Smacking question is clear enough

Smacking question is clear enough

Tue, 18 Aug 2009

Rex Ahdar takes issue with the idea that the “smacking” referendum is ambiguous and confusing.

Unless you have been living in the Fiordland bush for the last few years, or have just arrived from Latvia, you would readily understand the fateful sentence in its cultural context

People should exercise their democratic rights and vote in the smacking referendum.

I believe the objections to it are misplaced.

Some cry, what about the expense? Could not the money have been spent on tackling child abuse? Yes, but the promoters of the referendum are not to blame.

The government was asked to run the referendum in conjunction with the general election, but it said no.

The referendum question might have proved an unpalatable, additional reason for voters not to give Labour and the Greens another term.

It is thus disingenuous for the politicians to cry waste when they had a straightforward opportunity to avoid it.

Besides, $9 million is not a huge amount when considering an important parental practice and, as the abolitionists of smacking remind us, the welfare of children.

If we can spend $80 million per year on possum eradication, we can afford a fraction of this on such an important matter of family governance.

Next, the wording is said to be ambiguous and confusing.

Really? Read in isolation I suppose one could quibble with its meaning.

But unless you have been living in the Fiordland bush for the last few years, or have just arrived from Latvia, you would readily understand the fateful sentence in its cultural context.

The referendum wording is read against the background of the ongoing public controversy over the merits of a law to permit mild corporal punishment of children by their parents.

The real gripe is not so much that the wording is ambiguous, but that it is slanted.


To me, the offending phrase simply sets the context in which a smack occurs.

On the other hand, critics contend that smacking and good parental correction are cunningly linked, implying that the two are part and parcel of the same thing.

Critics refuse to see how a smack can ever be part of good parental correction.

But again, the proponents of the referendum are not at fault.

As the Californian experience of referendums shows, the promoters always try to word the thing in a way that favours their desired result.
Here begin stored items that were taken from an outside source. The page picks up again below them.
Lemma stepped_year_cases (self : t) :
  year_transition_speed self == 0.05 ->
  let T := inject_Z (target_year self) in
  (0.01 < Qabs (year self - T) ->
     stepped_year self - T == (19 # 20) * (year self - T)) /\
  (Qabs (year self - T) <= 0.01 -> stepped_year self = T).
Proof.
  intros Hs T. unfold stepped_year. fold T. split; intros H.
  - case_cmp; [|lra]. rewrite Hs. ring.
  - case_cmp; [lra | reflexivity].
Qed.

Lemma Qabs_scaled (a : Q) : Qabs ((19 # 20) * a) == (19 # 20) * Qabs a.
Proof. rewrite Qabs_Qmult. reflexivity. Qed.

(** X4.  With the transition rate 0.05 and both years in [1993, 2023],
    one [update_particles] keeps [target_year] and moves [year] toward it
    without passing it: a year off the target gets strictly closer, the
    distance shrinking to at most 96% of what it was (the rate is 5%; the
    bound leaves room for the rounding of the floating-point step), and a
    year that has reached the target stays exactly there. *)
Theorem tick_approaches_target (np_cos np_sin : Q -> Q) (self self' : t)
    (env : nat -> Particle.MoveEnv) :
  year_transition_speed self == 0.05 ->
  1993 <= year self <= 2023 -> (1993 <= target_year self <= 2023)%Z ->
  update_particles np_cos np_sin self env = Some self' ->
  let T := inject_Z (target_year self) in
  target_year self' = target_year self /\
  (year self <= T -> year self <= year self' <= T) /\
  (T <= year self -> T <= year self' <= year self) /\
  Qabs (year self' - T) <= (24 # 25) * Qabs (year self - T) /\
  (~ year self == T -> Qabs (year self' - T) < Qabs (year self - T)) /\
  (year self == T -> year self' = T).
Proof.
  intros Hs _ _ E T.
  destruct (update_particles_fields _ _ _ _ _ E) as (-> & -> & _).
  destruct (stepped_year_cases self Hs) as [Hfar Hnear]. fold T in Hfar, Hnear.
  split; [reflexivity|].
  destruct (Qlt_le_dec 0.01 (Qabs (year self - T))) as [H | H].
  - specialize (Hfar H). clear Hnear.
    assert (Hstep : stepped_year self == T + (19 # 20) * (year self - T)) by lra.
    split_and!.
    + intros Hle. lra.
    + intros Hle. lra.
    + rewrite Hfar, Qabs_scaled. lra.
    + intros _. rewrite Hfar, Qabs_scaled. lra.
    + intros Heq. exfalso.
      assert (Hz : Qabs (year self - T) == 0)
        by (rewrite Qabs_pos by lra; lra).
      lra.
  - rewrite (Hnear H). pose proof (Qabs_nonneg (year self - T)) as Hn.
    assert (Hz : Qabs (T - T) == 0) by (rewrite Qabs_pos by lra; ring).
    assert (Hoff : ~ year self == T -> 0 < Qabs (year self - T)).
    { intros Hne. destruct (Qlt_le_dec (year self - T) 0) as [Hneg | Hpos].
      - rewrite Qabs_neg by lra. lra.
      - rewrite Qabs_pos by lra.
        destruct (Qlt_le_dec 0 (year self - T)) as [Hp | Hz'];
          [lra | exfalso; apply Hne; lra]. }
    apply Qabs_Qle_condition in H.
    split_and!; intros; try reflexivity; try lra.
Qed.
Having invested a huge amount of energy to secure the minimum 10% of voters necessary to trigger a referendum, who can blame them? But the real culprit, if any, is the Clerk of the House.
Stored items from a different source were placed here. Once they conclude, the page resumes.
(* ===== verification/_CoqProject ===== *)
-Q . S2P
Prelude.v
HashLink.v
Bytes.v
IkcpTypes.v
IkcpSend.v
IkcpInput.v
IkcpFlush.v
IkcpFlushSpec.v
IkcpTimer.v
IkcpInv.v
Wire.v
Delivery.v
Network.v
Fifo.v
Progress.v
Exchange.v
Acks.v
Rounds.v
Acked.v
Protocol.v
ProtocolSpec.v
Config.v
ConvCache.v
Stream.v
StreamIo.v
StreamSpec.v
StreamSafe.v
StreamWire.v
Handshake.v
Session.v
Calls.v
TaskCalls.v
Sessions.v
Programs.v
Marked.v
Endings.v
Intact.v
Transport.v
HalfClose.v
Lifetime.v
Udp.v
UdpSpec.v
UdpLoop.v
Demo.v
CoreProps.v
RustProps.v
TaskProps.v
UdpProps.v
The clerk is the independent statutory official responsible for vetting the wording and ensuring, in the words of the Citizens Initiated Referenda Act 1993, the question put to voters conveys clearly the referendum’s purpose and is capable only of one of two answers.

The so-called poor wording is the fault of former clerk David McGee QC.

Next, is the current version of section 59 of the Crimes Act working satisfactorily? Have parents who engaged in a light, non-injurious corporal correction (a smack) been prosecuted? The answer, according to Family First’s investigations, is yes.

And those who have not been prosecuted have still undergone the stress of a police investigation, and probably scrutiny by Child, Youth and Family personnel, too.

Why the prime minister maintains the present law is working well (and thus no action is needed) is puzzling.

Looking back, the whole rationale for the law change was suspect, if not illusory.

Abolitionists, led by Sue Bradford MP, continually raised the spectre of the abuser who sheltered behind the section 59 defence and was thereby acquitted of blatant thuggery by a feeble jury.

The celebrated and deliberately vague examples usually cite the father who beat his son with a hunk of wood and the mother who viciously used a horsewhip on her son.

A closer inspection of the facts reveals another story.

The Havelock North father hastily used a thin piece of kindling (a foot long and 2cm thick) on his 8-year-old son’s backside following an admitted incident of stealing by the boy.

This is hardly the ominous piece of four-by-two that is typically asserted.

The Timaru mother did use an 18-inch long and half-inch thick riding crop, but in urgent response to her 12-year-old son’s attempt to hit his stepfather on the head with a softball bat.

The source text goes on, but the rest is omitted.